> **Requirement**
Retype, without any change, the line that contains "list read at" and every line that follows it to the end of the entries, and nothing else.

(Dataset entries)
(** * Negotiation training system: session state, concession and pricing

    A shallow embedding of [logger.py] (turn logging, the running maximum
    concession, the price derivation) and of the WebSocket server
    [emotion_engine.py] (environment dials, message dispatch, connection
    life cycle) and of the payload builder of [agent.py], with the
    properties of the system's specification and further properties of the
    code.

    Modelling conventions.
    - Python values that travel through [json.loads] / [json.dump] are
      values of [json]; [None] is [JNull].  A [dict] is an association
      list read at the first binding of a key.
    - Python floats are exact rationals ([Q]): rounding, overflow,
      infinities and NaN are outside the model, and equalities between
      computed prices are stated with [==].
    - Module globals are fields of one [state] record that every function
      threads explicitly; the files of the logger are fields too.
    - An exception is a [Raise] outcome; [try/except] is a [match] on it.
    - [datetime.now()] is an input of the handlers, one reading for each
      message; [websocket.send] is taken to succeed, and a handler returns
      the acknowledgement it sent.
    - [str] of an object that is not a string, [float] of a string and the
      reply generator are parameters of the development.
    - The files that the server only writes ([env_state.json],
      [face_trigger.txt], [time_reset.txt], [conversation_log.jsonl]) and
      the face-detection subprocess are not represented. *)

From Stdlib Require Import ZArith QArith Qminmax String Ascii List Bool Lia Lqa.
Import ListNotations.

> **Task result**
      list read at the first binding of a key.
    - Python floats are exact rationals ([Q]): rounding, overflow,
      infinities and NaN are outside the model, and equalities between
      computed prices are stated with [==].
    - Module globals are fields of one [state] record that every function
      threads explicitly; the files of the logger are fields too.
    - An exception is a [Raise] outcome; [try/except] is a [match] on it.
    - [datetime.now()] is an input of the handlers, one reading for each
      message; [websocket.send] is taken to succeed, and a handler returns
      the acknowledgement it sent.
    - [str] of an object that is not a string, [float] of a string and the
      reply generator are parameters of the development.
    - The files that the server only writes ([env_state.json],
      [face_trigger.txt], [time_reset.txt], [conversation_log.jsonl]) and
      the face-detection subprocess are not represented. *)

From Stdlib Require Import ZArith QArith Qminmax String Ascii List Bool Lia Lqa.
Import ListNotations.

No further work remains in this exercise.